Member of Parliament for South Essex
- In office 7 May 1859 – 22 July 1865 Serving with Thomas William Bramston
- Preceded by: Thomas William Bramston Richard Wingfield-Baker
- Succeeded by: Henry Selwin-Ibbetson Eustace Cecil

Personal details
- Born: John Watlington Perry 7 December 1823 London, England
- Died: 24 February 1882 (aged 58)
- Party: Conservative
- Spouse: Margaret Emily Ethelston ​ ​(m. 1849)​
- Parent(s): Thomas Perry Maria Jane Watlington

= John Perry-Watlington =

British Conservative politician

John Watlington Perry-Watlington (7 December 1823 – 24 February 1882), known as John Watlington Perry until 1848, was a British Conservative politician.

Born in London in 1823 as John Watlington Perry, he was the only son of Thomas Perry and Maria Jane, daughter of George Watlington.

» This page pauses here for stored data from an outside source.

(* ===== verification/LockupOps.v ===== *)
(** * The operations of [x/lockup] on the books

    Each operation of the keeper that succeeds takes a state that represents a
    map of locks to a state that represents the map its contract asks for. *)

From stdpp Require Import base gmap.
From Stdlib Require Import ZArith Lia List Bool String Sorted.
From S2P Require Import Prelude GoBig SdkMath Store SumTree SumTreeSet MapSum GoState PrefixStore SdkCoins Lockup.
From S2P Require Import LockupStore LockupAcc LockupBooks.
Import ListNotations.
Open Scope Z_scope.

Lemma for_each_single {S A} (x : A) (f : A -> M S unit) s r s' : for_each [x] f s = (Ok r, s') -> f x s = (Ok tt, s').
Proof.
  cbn [for_each]. intros H. apply mbind_ok_inv in H as ([] & s1 & E & H). apply ret_ok_inv in H as [_ <-]. exact E.
Qed.

Lemma zero_time_past t : 0 <= t -> (t =? zero_time) = false.
Proof. intros H. apply Z.eqb_neq. unfold zero_time, Second. lia. Qed.

Section Ops.
Context {S : SdkMath} {SS : SdkMathSpec S} {B : BigEndian} {BS : BigEndianSpec B} {T : SdkText} {TS : SdkTextSpec T}
  {C : CoinsOps} {CS : CoinsSpec C} {P : PrefixEnd} {PS : PrefixEndSpec P} {LK : LockupKeepers} {V : LockupView LK} {LKS : LockupKeepersSpec LK}
  {KL : KVStore Stored} {KLS : KVStoreSpec KL} {KA : KVStore (list Child)} {KAS : KVStoreSpec KA} {LD : LockupDomain}.

Implicit Types k : @Keeper LK KL KA.

Lemma duration_pos d : 0 < d < 2 ^ 63 -> duration_ok d.
Proof. unfold duration_ok. lia. Qed.

(** ** Locking *)

Lemma lock_step l c k r k' L R n W : StoreOk (lk_store k) L R n -> AccOk (lk_acc k) W -> uint64_ok (ID l) -> native (Denom c) ->
  duration_ok (Duration l) -> lock l [c] k = (Ok r, k') ->
  StoreOk (lk_store k') (<[ID l := l]> L) R n /\ AccOk (lk_acc k') (add_at W (Denom c) (Duration l) (Amount c)) /\
  (forall d, balance (lk_ext k') lockup_addr d = balance (lk_ext k) lockup_addr d) /\ lk_params k' = lk_params k.
Proof.
  intros O A U N D H. unfold lock in H. apply mbind_ok_inv in H as (a & k0 & Ea & H). apply lift_ok_inv in Ea as [Ea <-].
  apply mbind_ok_inv in H as (x & k1 & E1 & H). destruct (setLock_ok _ _ _ _ _ _ _ O U E1) as [O1 (A1 & Pm1 & X1)].
  apply mbind_ok_inv in H as (y & k2 & E2 & H). apply for_each_single in E2. rewrite <- A1 in A.
  destruct (increase_ok _ _ _ _ _ _ _ A N D E2) as [A2 (S2 & Pm2 & X2)].
  destruct (call_hook_step _ _ _ _ (fun h E => ho_locked h (hooks_lawful h E) a _ _ _ _) H) as [(S3 & A3 & Pm3) B3].
  rewrite <- S2, <- S3 in O1. rewrite <- A3 in A2. split; [exact O1|]. split; [exact A2|]. split; [|congruence]. intros d. now rewrite B3, X2, X1.
Qed.

Definition new_lock (id : Z) (owner : AccAddress) (c : Coin) (duration : Z) : PeriodLock := NewPeriodLock id owner "" duration zero_time [c].

Lemma new_lock_ok id s owner c dur : AccAddressFromBech32 s = Ok owner -> account owner -> 0 < Amount c -> native (Denom c) -> 0 < dur < 2 ^ 63 ->
  lock_ok (new_lock id owner c dur).
Proof.
  intros E N Pc Nc D. split; cbn [Coins Duration Owner EndTime new_lock NewPeriodLock].
  - exists c. auto.
  - exact D.
  - exists owner. split; [eapply Bech32_String; exact E | auto].
  - now left.
Qed.

Lemma CreateLock_books s owner c dur k l k' L n : Books k L n -> AccAddressFromBech32 s = Ok owner -> account owner ->
  0 < Amount c -> native (Denom c) -> 0 < dur < 2 ^ 63 -> n + 1 < 2 ^ 64 -> CreateLock owner [c] dur k = (Ok l, k') ->
  l = new_lock (n + 1) owner c dur /\ Books k' (<[n + 1 := l]> L) (n + 1).
Proof.
  intros Bk Ea No Pc Nc Hd Hn H. destruct Bk as [O LO Rn A Bal Pa]. unfold CreateLock in H. apply mbind_ok_inv in H as (x & k1 & E1 & H).
  apply on_ext_ok in E1 as [E1 (S1 & A1 & Pm1)]. destruct x. pose proof (send_in _ _ _ _ _ E1) as B1. unfold CreateLockNoSend in H.
  apply mbind_ok_inv in H as (k2 & k3 & E2 & H). injection E2 as <- <-. cbv zeta in H.
  rewrite <- S1 in O. rewrite <- A1 in A. rewrite (GetLastLockID_ok k1 _ _ _ O) in H. unfold uint64 in H. rewrite (Z.mod_small (n + 1)) in H by lia.
  fold (new_lock (n + 1) owner c dur) in H. set (l0 := new_lock (n + 1) owner c dur) in *.
  apply mbind_ok_inv in H as (x & k4 & E4 & H). apply mbind_ok_inv in H as (y & k5 & E5 & H). apply mbind_ok_inv in H as (z & k6 & E6 & H).
  apply ret_ok_inv in H as [<- <-]. split; [reflexivity|].
  pose proof (new_lock_ok (n + 1) s owner c dur Ea No Pc Nc Hd) as Ok0. fold l0 in Ok0.
  destruct (lock_step l0 c k1 x k4 L L n (locked L) O A ltac:(cbn; unfold uint64_ok; lia) Nc ltac:(now apply duration_pos) E4) as (O4 & A4 & B4 & Pm4).
  assert (Fr : L !! (n + 1) = None) by (eapply fresh_lock_id; [exact LO | lia]).
  destruct (addLockRefs_ok k4 l0 owner y k5 _ _ _ O4 ltac:(cbn; unfold uint64_ok; lia) (Bech32_String _ _ Ea) ltac:(discriminate) Fr E5)
    as [O5 (A5 & Pm5 & X5)].
  destruct (SetLastLockID_ok _ _ _ _ _ _ _ O5 E6) as [O6 (A6 & Pm6 & X6)]. change (ID l0) with (n + 1) in *. split.
  - exact O6.
  - apply (locks_ok_insert L n); auto; lia.
  - lia.
  - rewrite A6, A5. eapply AccOk_ext; [|exact A4]. intros d f _. rewrite locked_insert by exact Fr. unfold add_at. cbn [Coins Duration l0 new_lock NewPeriodLock].
    rewrite amount_single. destruct (String.eqb (Denom c) d), (f (accumulationKey dur)); lia.
  - intros d. rewrite X6, X5, B4, B1, Bal, msum_insert by exact Fr. fold lockup_addr. rewrite at_same, at_other by now apply account_other.
    change (Coins l0) with [c]. lia.
  - congruence.
Qed.

(** ** Adding to a lock *)

Lemma lock_coin l : lock_ok l -> exists c, Coins l = [c] /\ coins_ok (Coins l) /\ 0 < Amount c /\ native (Denom c).
Proof. intros [(c & E & Pc & Nc) _ _ _]. exists c. rewrite E. split; [reflexivity|]. split; [apply single_ok; auto with lockup|]. auto. Qed.

Lemma coins_merge c e r : 0 < Amount c -> 0 < Amount e -> Denom e = Denom c -> native (Denom c) -> Coins_Add [c] [e] = Ok r ->
  r = [ {| Denom := Denom c; Amount := Amount c + Amount e |} ].
Proof.
  intros Pc Pe D N E. destruct (Coins_Add_exact [c] [e] r) as [Or Ar]; [apply single_ok; auto with lockup | apply single_ok; [exact Pe | rewrite D; auto with lockup] | exact E|].
  rewrite (single_coins r (Denom c) Or), Ar, !amount_single, D, String.eqb_refl.
  - destruct (Z.eqb_spec (Amount c + Amount e) 0); [lia | reflexivity].
  - intros x Nx. rewrite Ar, !amount_single, D. destruct (String.eqb_spec (Denom c) x); [congruence | reflexivity].
Qed.

Lemma make_single c r : 0 < Amount c -> MakeCoins [c] = Ok r -> r = [c].
Proof.
  intros Pc E. destruct (MakeCoins_exact _ _ E) as [Or Ar]. rewrite (single_coins r (Denom c) Or), Ar, amount_single, String.eqb_refl.
  - destruct (Z.eqb_spec (Amount c) 0); [lia | now destruct c].
  - intros x Nx. rewrite Ar, amount_single. destruct (String.eqb_spec (Denom c) x); [congruence | reflexivity].
Qed.

(** Another amount of the same denomination. *)
Definition with_amount (l : PeriodLock) (c : Coin) (amt : Z) : PeriodLock := set_Coins l [ {| Denom := Denom c; Amount := amt |} ].

Lemma with_amount_ok l c amt : lock_ok l -> Coins l = [c] -> 0 < amt -> lock_ok (with_amount l c amt).
Proof.
  intros [(e & E & Pe & Ne) D O Z] Ec Pa. rewrite Ec in E. injection E as <-. split; cbn [Coins Duration Owner EndTime with_amount set_Coins]; auto.
  exists {| Denom := Denom c; Amount := amt |}. auto.
Qed.

Lemma with_amount_refs l c amt a : Coins l = [c] -> refs a (with_amount l c amt) = refs a l.
Proof. intros E. unfold refs, duration_refs, time_refs, IsUnlocking. cbn [Coins Duration EndTime with_amount set_Coins]. rewrite E. reflexivity. Qed.

Lemma with_amount_locked L id l c amt d f : L !! id = Some l -> Coins l = [c] ->
  locked (<[id := with_amount l c amt]> L) d f = add_at (locked L) (Denom c) (Duration l) (amt - Amount c) d f.
Proof.
  intros E Ec. rewrite (locked_update L id l _ d f E). unfold add_at. cbn [Coins Duration with_amount set_Coins].
  rewrite Ec, !amount_single. cbn [Denom Amount]. destruct (String.eqb (Denom c) d), (f (accumulationKey (Duration l))); lia.
Qed.

Lemma owner_address l a : AccAddressFromBech32 (Owner l) = Ok a -> OwnerAddress l = Ok a.
Proof. unfold OwnerAddress. now intros ->. Qed.

Lemma AddTokens_books s id owner l c e k l' k' L n : Books k L n -> AccAddressFromBech32 s = Ok owner -> account owner ->
  L !! id = Some l -> Coins l = [c] -> Denom e = Denom c -> 0 < Amount e ->
  AddTokensToLockByID id owner e k = (Ok l', k') ->
  Owner l = AccString owner /\ l' = with_amount l c (Amount c + Amount e) /\ Books k' (<[id := l']> L) n.
Proof.
  intros Bk Ea No El Ec De Pe H. pose proof (ids_range _ _ _ _ _ _ Bk El) as U. destruct Bk as [O LO Rn A Bal Pa].
  destruct (LO id l El) as (Ei & Ri & Ok0). destruct (lock_coin l Ok0) as (c0 & Ec0 & Oc & Pc & Nc). rewrite Ec in Ec0. injection Ec0 as <-.
  unfold AddTokensToLockByID in H. apply mbind_ok_inv in H as (l0 & k0 & E0 & H). destruct (GetLockByID_ok _ _ _ _ _ _ _ O U E0) as [El0 ->].
  rewrite El in El0. injection El0 as <-. destruct (String.eqb_spec (Owner l) (AccString owner)) as [Eo|]; cbn [negb] in H; [|discriminate H].
  apply mbind_ok_inv in H as (cs & k1 & E1 & H). apply lift_ok_inv in E1 as [E1 <-]. rewrite Ec in E1.
  apply coins_merge in E1; auto. subst cs. cbv zeta in H. fold (with_amount l c (Amount c + Amount e)) in H. set (l1 := with_amount _ _ _) in *.
  apply mbind_ok_inv in H as (added & k1 & E1 & H). apply lift_ok_inv in E1 as [E1 <-]. apply make_single in E1; [|exact Pe]. subst added.
  apply mbind_ok_inv in H as (u & k1 & E1 & H). destruct u. apply on_ext_ok in E1 as [E1 (S1 & A1 & Pm1)]. pose proof (send_in _ _ _ _ _ E1) as B1.
  rewrite <- S1 in O. rewrite <- A1 in A. apply mbind_ok_inv in H as (u & k2 & E2 & H).
  destruct (lock_step l1 e k1 u k2 L L n (locked L) O A ltac:(cbn; now rewrite Ei) ltac:(now rewrite De)
    ltac:(apply duration_pos, (lo_duration _ Ok0)) E2) as (O2 & A2 & B2 & Pm2).
  apply mbind_ok_inv in H as ([sy fd] & k3 & E3 & H). destruct (no_synthetic_found k2 _ _ _ (ID l1) O2 ltac:(cbn; now rewrite Ei)) as [NS _].
  rewrite NS in E3. injection E3 as <- <- <-. apply mbind_ok_inv in H as (v & k4 & E4 & H).
  destruct (increase_junk 0 _ _ _ _ _ A2 ltac:(unfold duration_ok; cbn; lia) E4) as [A4 (S4 & Pm4 & X4)].
  assert (X : l1 = l' /\ same_stores k4 k' /\ forall d, balance (lk_ext k') lockup_addr d = balance (lk_ext k4) lockup_addr d).
  { destruct lockup_hooks as [h|] eqn:Eh; [|apply ret_ok_inv in H as [<- <-]; repeat split].
    apply mbind_ok_inv in H as (a & k5 & E5 & H). apply lift_ok_inv in E5 as [_ <-]. apply mbind_ok_inv in H as (w & k6 & E6 & H).
    apply ret_ok_inv in H as [<- <-]. split; [reflexivity|]. exact (hook_step _ _ _ _ (ho_add h (hooks_lawful h Eh) a _ _) E6). }
  destruct X as (<- & (S5 & A5 & Pm5) & B5). split; [exact Eo|]. split; [reflexivity|]. change (ID l1) with (ID l) in *. rewrite Ei in *. split.
  - rewrite S5, S4. apply (refs_unchanged _ _ _ _ id l); auto. intros a. now apply with_amount_refs.
  - apply (locks_ok_insert L n); auto; try lia. apply with_amount_ok; auto; lia.
  - exact Rn.
  - rewrite A5. eapply AccOk_ext; [|exact A4]. intros d f _. unfold l1. rewrite (with_amount_locked L id l c _ d f El Ec).
    unfold add_at. rewrite De. cbn [Duration with_amount set_Coins]. destruct (String.eqb (Denom c) d), (f (accumulationKey (Duration l))); lia.
  - intros d. rewrite B5, X4, B2, B1, Bal. fold lockup_addr. rewrite at_same, at_other by now apply account_other. rewrite (msum_update _ L id l l1 El).
    cbn [Coins l1 with_amount set_Coins]. rewrite Ec, !amount_single, De. cbn [Denom Amount]. destruct (String.eqb (Denom c) d); lia.
  - congruence.
Qed.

He was first educated at the Harrow School, before being admitted to Trinity College, Cambridge in Michaelmas of 1841. There, he became a Bachelor of Arts in 1845, and a Master of the Arts in 1849. In 1844, he was admitted to the Inner Temple Four years later he added the additional surname of Watlington, and a year after that he married Margaret Emily, daughter of Reverend Charles W. Ethelston.

Perry-Watlington was first elected Conservative MP for South Essex at the 1859 general election, but stood down at the next election in 1865.

Throughout his life, Perry-Watlington was a Major in the Essex Yeomanry, a Justice of the Peace and Deputy Lieutenant for Essex and Hertfordshire, and, in 1855, the High Sheriff of Essex.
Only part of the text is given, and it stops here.